*PROBLEM DESCRIPTION*.
Tally the lines below that contain "requirePermission". The number is the whole answer.

Stored data:
▼

(* ===== verification/ApiGate.v ===== *)
(** * Controller API: the permission gate

    [requirePermission] of [src/features/controller/api/middleware.go], which stands in
    front of every handler, and the middlewares before it: [automationRouteGuard]
    ([automation_allowlist.go]), [csrfMiddleware] and
    [enrollmentConfinementMiddleware].  The gate asks for the permission, for the
    assurance the permission and the policies of the caller's tenants require, for a
    fresh presence token where presence is required, and, when the request names a
    tenant, that the caller may act there.  [handlers_assurance_policy.go] reads and
    writes the policies.

    A request carries what the router and authentication left in it. *)

From S2P Require Import Prelude LeaseStore SessionStore CrossingStore NonceStore RequestTarget TenantStore TenantManager ApiAuth TenantAccess CrossingHandlers Assurance Isolation Presence.
Open Scope Z_scope.

Record GateRequest := mkGateRequest {
  gr_ctx : ReqCtx;
  gr_isRelay : bool;
  gr_Method : string;
  gr_Path : string;
  gr_RawQuery : string;
  gr_Body : option string;
  gr_Vars : gmap string string;
  gr_target : string;
  gr_template : option string;
  gr_PresenceToken : string;
  gr_CSRFToken : string
}.
(** The three requests that tell the story tell it. *)
Lemma gesture_of z jg jf jb used l x :
  pinv z → jf ∈ z_jobs z → jb ∈ z_jobs z →
  passed_ok sha256_hex (pj_request jg) used (pj_trail jg) → tr_spent (pj_trail jg) = Some (l, used) → tr_minted (pj_trail jf) = Some (l, used) →
  consumed (pj_trail jf) = Some x → tr_begun (pj_trail jb) = Some x →
  ∃ rt act g, gesture (z_jobs z) jg jf jb rt act g.
Proof.
  intros Hinv Hf Hb (rt & act & g & p & l' & t' & body & Hq & Hp & _ & Ht' & Hle & Hid & Hbody & Hact) _ Hmin Hcons Hbeg.
  exists rt, act, g. split; [done|]. destruct (pi_trails _ Hinv jf Hf) as [Hprov Hstamp Hver _ Hrel _].
  destruct (Hprov _ _ Hmin) as (pf & reqID & assertion & lf & s & acct & t0 & b & Hqf & Htaken & Hrest & Hat & Hv & Hreq & -> & Hnamed).
  destruct (Hstamp _ _ Hmin) as (t & Ht & Hexp). unfold consumed in Hcons. rewrite Hrest, Htaken in Hcons. injection Hcons as <-.
  destruct (to_begun _ _ _ (pi_trails _ Hinv jb Hb) _ _ Hbeg) as (pb & named & relayID & tb & Hqb & Hat' & Hws & Hrid & Hba & Hwe).
  simpl in Hid, Hexp, Hle. assert (p_ID pb = p_ID p) as Hpb by congruence.
  exists p, pf, pb, reqID, assertion, acct, s, lf, named, t, t', body. split_and!; [done..| |done|done|eauto|done|done|lia|].
  { by rewrite Hqb, <-Hrid, Hreq. }
  cbv zeta. rewrite <-Hact. replace (token_action (mint (p_ID pf) (t0 + presenceTokenTTL) b)) with b by by destruct b. destruct (String.eqb reqID ""); [by rewrite Hba; destruct Hnamed as [-> _]|].
  destruct Hnamed as (q & Hq1 & Hlodger & Hb'). destruct (Hrel q Hq1) as (jl & q0 & Hjl & _ & (pl & bl & Hql & Hrefusal & _ & Hlp & Hlb) & _ & Hsp & Hsa).
  exists jl, pl. split_and!; [done| |congruence|done]. rewrite Hql. congruence.
Qed.

(** C1: one gesture, one request.  However many nodes serve however many requests at the
    same time, with stores that fail and maps that are lost, there is for every request
    that has been let through on a presence token a request that finished and a request
    that began the ceremony behind it, of the same principal, with the challenge answered
    and for exactly the action now asked; and no ceremony and no finish stands behind two
    requests. *)
Theorem presence_once z :
  preachable z →
  ∃ finish_of begin_of : nat → nat,
    (∀ i jg used, z_jobs z !! i = Some jg → passed_on jg = Some used →
       ∃ jf jb rt act g, z_jobs z !! finish_of i = Some jf ∧ z_jobs z !! begin_of i = Some jb ∧ gesture (z_jobs z) jg jf jb rt act g) ∧
    (∀ i i' j j', z_jobs z !! i = Some j → z_jobs z !! i' = Some j' → is_Some (passed_on j) → is_Some (passed_on j') →
       finish_of i = finish_of i' ∨ begin_of i = begin_of i' → i = i').
Proof.
  intros Hinv%preachable_inv. destruct (tokens_matched z Hinv) as (f & Hf & Hfi). destruct (ceremonies_matched z Hinv) as (b & Hb & Hbi).
  assert (∀ i j used, z_jobs z !! i = Some j → passed_on j = Some used → ∃ l jf x,
    passed_ok sha256_hex (pj_request j) used (pj_trail j) ∧ tr_spent (pj_trail j) = Some (l, used) ∧ z_jobs z !! f i = Some jf ∧
    tr_minted (pj_trail jf) = Some (l, used) ∧ consumed (pj_trail jf) = Some x) as Hmint.
  { intros i j used Hj Hp. pose proof (passed_spent z i j used Hinv Hj Hp) as Hok.
    destruct Hok as (rt & act & g & p & l & t & body & ? & ? & Hsp & Hrest) eqn:Heq. destruct (Hf i j _ Hj Hsp) as (jf & Hjf & Hm).
    destruct (to_minted _ _ _ (pi_trails _ Hinv jf (list_elem_of_lookup_2 _ _ _ Hjf)) _ _ Hm) as (pf & rid & asr & lf & s & ac & t0 & bb & _ & Htk & Hr & _).
    exists l, jf, (lf, s). split_and!; try done. unfold consumed. by rewrite Hr. }
  exists f, (fun i => b (f i)). split.
  - intros i jg used Hj Hp. destruct (Hmint i jg used Hj Hp) as (l & jf & x & Hok & Hsp & Hjf & Hm & Hc).
    destruct (Hb _ _ _ Hjf Hc) as (jb & Hjb & Hbeg).
    destruct (gesture_of z jg jf jb used l x Hinv (list_elem_of_lookup_2 _ _ _ Hjf) (list_elem_of_lookup_2 _ _ _ Hjb) Hok Hsp Hm Hc Hbeg) as (rt & act & g & Hg).
    by exists jf, jb, rt, act, g.
  - intros i i' j j' Hj Hj' [u Hu] [u' Hu']. destruct (Hmint i j u Hj Hu) as (l & jf & x & _ & Hsp & Hjf & _ & Hc).
    destruct (Hmint i' j' u' Hj' Hu') as (l' & jf' & x' & _ & Hsp' & Hjf' & _ & Hc').
    assert (f i = f i' → i = i') as Hfinj by (apply (Hfi i i' j j'); eauto).
    intros [Heq|Heq]; [by apply Hfinj|]. apply Hfinj. eapply Hbi; eauto.
Qed.

End System.
(* ===== verification/GateSound.v ===== *)
(** * Controller API: what the permission gate guarantees

    [requirePermission] alone on a node, with stores that may fail.  [entitled] is what
    a request must have to be let through: the permission; the assurance that the
    built-in table and the policies of all tenants above the caller ask for, or the
    exception for machines; a token where presence is asked for, which is then gone;
    and, for the callers the gate holds to tenants, the right to act on the tenant the
    request names and the grant of the isolation engine.  Two kinds of callers are held:
    those of a tenant, to its subtree, and those of root, to root and their crossings
    unless they ask for a crossing.  [gate_sound] shows that the gate answers every
    request, and lets through only what is entitled; [unheld_not_asked] that it asks no
    other caller about tenants: certificate administrators and principals that are
    neither global nor of a tenant. *)

From S2P Require Import Prelude LeaseStore SessionStore CrossingStore NonceStore RequestTarget TenantStore TenantManager TenantTree TenantLifecycle ApiAuth TenantAccess AccessExact CrossingHandlers TenantApi Assurance Isolation Presence ApiGate GateWorld PresenceSystem PresenceOnce.
Open Scope Z_scope.

Section Sound.
Context `{WireLaws} `{NonceStoreLaws} `{TenantStoreLaws} `{CrossingStoreLaws}.
Context (sha256_hex : string → string) (c : GateCfg) (n : nat).

Notation g_now s := (w_now (s_world (g_srv s))).

(** ** What is asked for *)

(** The overrides of the tenants on a path, from the root down. *)
Definition overrides_on (P : Policies) (path : list string) : list AssurancePolicyOverride :=
  path ≫= (fun t => default [] (P !! t)).

(** The requirement in force for the callers of a tenant. *)
Definition in_force (s : gsrv) (tenant perm : string) (r : Requirement * bool) : Prop :=
  if negb (gc_assurancePolicyStore c) || negb (gc_tenantStore c) || String.eqb tenant "" then r = floor_of perm
  else ∃ path, get_path (s_tenants (g_srv s)) tenant = TOk path ∧
         r = apply_overrides perm (floor_of perm) (overrides_on (g_policies s) path).

Definition token_place (h : string) : place :=
  if gc_cluster c then InStore (ceremonyPrefixPresenceToken +:+ h) else AtNode n h.

(** A token for this request, fresh and of this principal, was kept, and is no more. *)
Definition token_spent (s s' : gsrv) (r : GateRequest) (p : Principal) (perm : string) (rec : presenceTokenRecord) : Prop :=
  let l := token_place (sha256_hex (gr_PresenceToken r)) in
  token_at s l = Some rec ∧ token_at s' l = None ∧ g_now s <= pt_expires rec ∧ pt_principalID rec = p_ID p ∧
  ∃ body, gr_Body r = Some body ∧ token_action rec = action_of r (sha256_hex body) perm.

(** The permission is held by name, or all are. *)
Definition holds (p : Principal) (perm : string) : Prop := p_ImplicitAdmin p = true ∨ perm ∈ p_Permissions p.

(** A machine, where the requirement excepts machines. *)
Definition excepted (p : Principal) (req : Requirement) : Prop := AllowMachine req = true ∧ p_Assurance p = AssuranceMachine.

(** The route is one of those the requirement exempts from presence. *)
Definition exempt (r : GateRequest) (req : Requirement) : Prop :=
  ∃ tmpl, gr_template r = Some tmpl ∧ tmpl ≠ "" ∧ (gr_Method r +:+ " " +:+ tmpl) ∈ PresenceExemptRoutes req.

(** The caller may act on the tenant the request names, if it names one. *)
Definition within (s : gsrv) (p : Principal) (t : string) : Prop :=
  t = "" ∨ t = p_TenantID p ∨ below (s_tenants (g_srv s)) (p_TenantID p) t.

Definition isolation_grants (s : gsrv) (r : GateRequest) (rt : string) (p : Principal) (t : string) : Prop :=
  gc_isolationEngine c = true → t ≠ "" → t ≠ p_TenantID p →
  as_Granted (ValidateTenantAccess (g_now s)
    (mkAccessRequest (p_ID p) (p_TenantID p) t (buildResourceIdentifier r rt) CrossTenantLevelRead ∅) (g_rules s)) = true.

(** Callers of a tenant are held to its subtree. *)
Definition held_to_subtree (p : Principal) : Prop := p_GlobalScope p = false ∧ p_TenantID p ≠ "".

(** Callers of root are held to root and their crossings, except to obtain a crossing. *)
Definition held_to_crossings (p : Principal) (perm : string) : Prop :=
  subjectToTenantCrossingBoundary (Some p) = true ∧
  perm ∉ ["tenant:crossing-break-glass"; "tenant:crossing-approve-break-glass"; "tenant:crossing-grant"].

Record entitled (s s' : gsrv) (rt act : string) (r : GateRequest) (p : Principal) (used : option presenceTokenRecord)
    (req : Requirement) (found : bool) : Prop := {
  en_principal : gr_principal r = Some p;
  en_permission : holds p (buildPermissionID rt act);
  en_in_force : in_force s (default "" (cx_tenant (gr_ctx r))) (buildPermissionID rt act) (req, found);
  en_assurance : found = true → excepted p req ∨ Min req <= assurance_rank (p_Assurance p);
  en_presence : found = true → RequireUserPresence req = true → ¬ excepted p req → ¬ exempt r req → is_Some used;
  en_token : ∀ rec, used = Some rec → token_spent s s' r p (buildPermissionID rt act) rec;
  en_boundary : held_to_crossings p (buildPermissionID rt act) →
    extractBoundaryTenantFromRequest r rt = "" ∨ reach (g_srv s) (Some p) (extractBoundaryTenantFromRequest r rt);
  en_scope : held_to_subtree p →
    within s p (extractTargetTenantFromRequest r rt) ∧ isolation_grants s r rt p (extractTargetTenantFromRequest r rt)
}.

(** ** What stays *)

(** Nothing that the checks read changes; the log of decisions may grow. *)
Record undisturbed (s s' : gsrv) : Prop := {
  un_srv : calm (g_srv s) (g_srv s');
  un_policies : g_policies s' = g_policies s;
  un_rules : g_rules s' = g_rules s
}.

Lemma undisturbed_refl s : steady (g_srv s) → undisturbed s s.
Proof. intros Hs. split; [by apply calm_refl|done..]. Qed.

Lemma undisturbed_trans s1 s2 s3 : undisturbed s1 s2 → undisturbed s2 s3 → undisturbed s1 s3.
Proof. intros [? ? ?] [? ? ?]. split; [by eapply calm_trans|congruence..]. Qed.

Lemma undisturbed_steady s s' : steady (g_srv s) → undisturbed s s' → steady (g_srv s').
Proof. intros Hs [Hc _ _]. by eapply calm_steady. Qed.

Lemma undisturbed_now s s' : undisturbed s s' → g_now s' = g_now s.
Proof. by intros [[[_ Hn] _ _] _ _]. Qed.

(** ** The checks *)

Hypothesis Hmanager : tenantManager (gc_server c) = true.

Notation hwp p Q s := (hwp false n p Q s).

(** A program on tenants that leaves all but caches alone. *)
Lemma hwp_calm {A} (p : aprog A) (P : A → Prop) Q s :
  steady (g_srv s) → awp alone anything false n p (fun a v => calm (g_srv s) v ∧ P a) (g_srv s) →
  (∀ a v, calm (g_srv s) v → P a → Q a (with_srv v s)) → hwp (glift p) Q s.
Proof. intros Hs Hp HQ. apply hwp_glift. eapply awp_mono; [exact Hp|]. intros a v [Hc HP]. auto. Qed.

Lemma resolve_loop_sound perm path (Q : option (Requirement * bool) → gsrv → Prop) s :
  Q None s →
  ∀ r, Q (Some (apply_overrides perm r (overrides_on (g_policies s) path))) s → hwp (resolve_loop perm r path) Q s.
Proof.
  intros Hn. induction path as [|t path IH]; intros r Hr; [exact Hr|]. simpl. intros o s1 [-> [(policy & -> & _ & Hp)|(_ & msg & ->)]]; [|done].
  apply IH. rewrite (apply_overrides_perm perm r _ _ Hp). unfold apply_overrides in *. simpl in Hr. by rewrite foldl_app in Hr.
Qed.

Lemma resolve_sound tenant perm (Q : option (Requirement * bool) → gsrv → Prop) s :
  steady (g_srv s) → Q None s → (∀ r, in_force s tenant perm r → Q (Some r) s) → hwp (resolveAssuranceRequirement c tenant perm) Q s.
Proof.
  intros Hs Hn Hr. unfold resolveAssuranceRequirement, in_force in *. destruct (_ || _); [by apply Hr|].
  apply hwp_bind, hwp_glift, awp_lift. apply (twp_read false n (TGetTenantPath tenant) Ret); [apply reads_path|apply Hs| |].
  - intros o [_ ->]. simpl. rewrite with_world_same, with_srv_same. destruct (get_path _ tenant) as [path|] eqn:Hp; [|done].
    apply resolve_loop_sound; [done|]. eauto.
  - intros _ msg. simpl. by rewrite with_world_same, with_srv_same.
Qed.

Lemma hasPermission_holds p perm : hasPermission (Some p) perm = true → holds p perm.
Proof.
  simpl. unfold holds. destruct (p_ImplicitAdmin p); [by left|]. intros (q & Hq & Heq%String.eqb_eq)%existsb_exists.
  right. subst. by apply list_elem_of_In.
Qed.

Lemma remedy_spec perm :
  perm ∉ ["tenant:crossing-break-glass"; "tenant:crossing-approve-break-glass"; "tenant:crossing-grant"] ↔
  tenantCrossingRemedyPermissions perm = false.
Proof.
  unfold tenantCrossingRemedyPermissions. rewrite list_elem_of_In, <-not_true_iff_false, existsb_exists. split.
  - intros Hn (q & Hq & ->%String.eqb_eq). done.
  - intros Hn Hin. apply Hn. exists perm. split; [done|apply String.eqb_refl].
Qed.

Lemma machine_allowed_excepted p req found : machine_allowed p req found = true → excepted p req.
Proof. unfold machine_allowed, excepted. intros [[_ Ha]%andb_true_iff Hm%bool_decide_eq_true]%andb_true_iff. done. Qed.

Lemma presenceExempt_exempt r req : presenceExemptForRequest r req = true → exempt r req.
Proof.
  unfold presenceExemptForRequest, exempt. destruct (PresenceExemptRoutes req) as [|e l]; [done|]. destruct (gr_template r) as [tmpl|]; [|done].
  destruct (String.eqb_spec tmpl "") as [|Hne]; [done|]. intros (q & Hq & Heq%String.eqb_eq)%existsb_exists.
  exists tmpl. split_and!; [done..|]. subst. by apply list_elem_of_In.
Qed.

(** *** Presence *)

Lemma take_token_sound h (Q : option presenceTokenRecord * ceremonyOutcome → gsrv → Prop) s :
  n_ok (g_nonces s) → steady (g_srv s) →
  (∀ o s', undisturbed s s' → g_decisions s' = g_decisions s → Q (None, o) s') →
  (∀ rec s', undisturbed s s' → g_decisions s' = g_decisions s → token_at s (token_place h) = Some rec →
     token_at s' (token_place h) = None → Q (Some rec, ceremonyOK) s') →
  hwp (takePresenceToken c h) Q s.
Proof.
  intros Hok Hs HQ HQ'. unfold takePresenceToken, takeClusterCeremony, token_place in *. destruct (gc_cluster c).
  - destruct (negb (gc_nonceStore c)); [apply HQ; [by apply undisturbed_refl|done]|].
    intros o s1 (env & N' & _ & _ & Hex & ->). destruct (nexec_take _ _ _ _ _ Hex Hok) as (_ & _ & Hgot).
    assert (undisturbed s (with_nonces N' s)) as Hun by (split; [by apply calm_refl|done..]).
    destruct o as [[entry|]|msg]; [|by apply HQ..]. destruct (Hgot entry eq_refl) as (exp & Hin & Hv).
    destruct (unmarshal_token entry) as [rec|] eqn:Hu; simpl; rewrite Hu; [|by apply HQ]. apply HQ'; [done|done|..].
    + simpl. by rewrite under_app, Hin.
    + rewrite (take_token_at s N' _ _ Hv). by rewrite decide_True.
  - intros o s1 (lm & Hc & ->). simpl in Hc. simplify_eq.
    assert (∀ lm', undisturbed s (with_local n lm' s)) as Hun by (split; [by apply calm_refl|done..]).
    destruct (lm_tokens (g_local s n) !! h) as [rec|] eqn:Hr; simpl.
    + apply HQ'; [done|done|done|]. simpl. rewrite Nat.eqb_refl. simpl. by rewrite lookup_delete_eq.
    + by apply HQ.
Qed.

Lemma presence_sound r p perm lvl (Q : gresponse + presenceTokenRecord → gsrv → Prop) s :
  n_ok (g_nonces s) → steady (g_srv s) →
  (∀ a s', refusal a → undisturbed s s' → g_decisions s' = g_decisions s → Q (inl a) s') →
  (∀ rec s', undisturbed s s' → g_decisions s' = g_decisions s → token_spent s s' r p perm rec → Q (inr rec) s') →
  hwp (presence_check sha256_hex c r p perm lvl) Q s.
Proof.
  intros Hok Hs HQ HQ'. assert (undisturbed s s) as Hrefl by by apply undisturbed_refl. unfold presence_check.
  destruct (String.eqb _ ""); [by apply HQ|]. apply hwp_bind. apply take_token_sound; [done..|by intros []; intros; apply HQ|].
  intros rec s1 Hun Hd Hat Hgone. apply hwp_now. rewrite (undisturbed_now _ _ Hun).
  destruct (Z.ltb_spec (pt_expires rec) (g_now s)) as [|Hexp]; [by apply HQ|].
  destruct (String.eqb_spec (pt_principalID rec) (p_ID p)) as [Hid|]; [|by apply HQ]. simpl negb. cbv iota.
  unfold hashRequestBodyForPresenceBinding. destruct (gr_Body r) as [body|] eqn:Hbody; [|by apply HQ]. cbn [fmap option_fmap option_map].
  destruct (binding_matches rec r (sha256_hex body) perm) eqn:Hb; [|by apply HQ]. apply HQ'; [done..|].
  unfold binding_matches in Hb. apply andb_true_iff in Hb as [_ Hb%bool_decide_eq_true]. split_and!; eauto.
Qed.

▲

*TASK ANSWER*.
2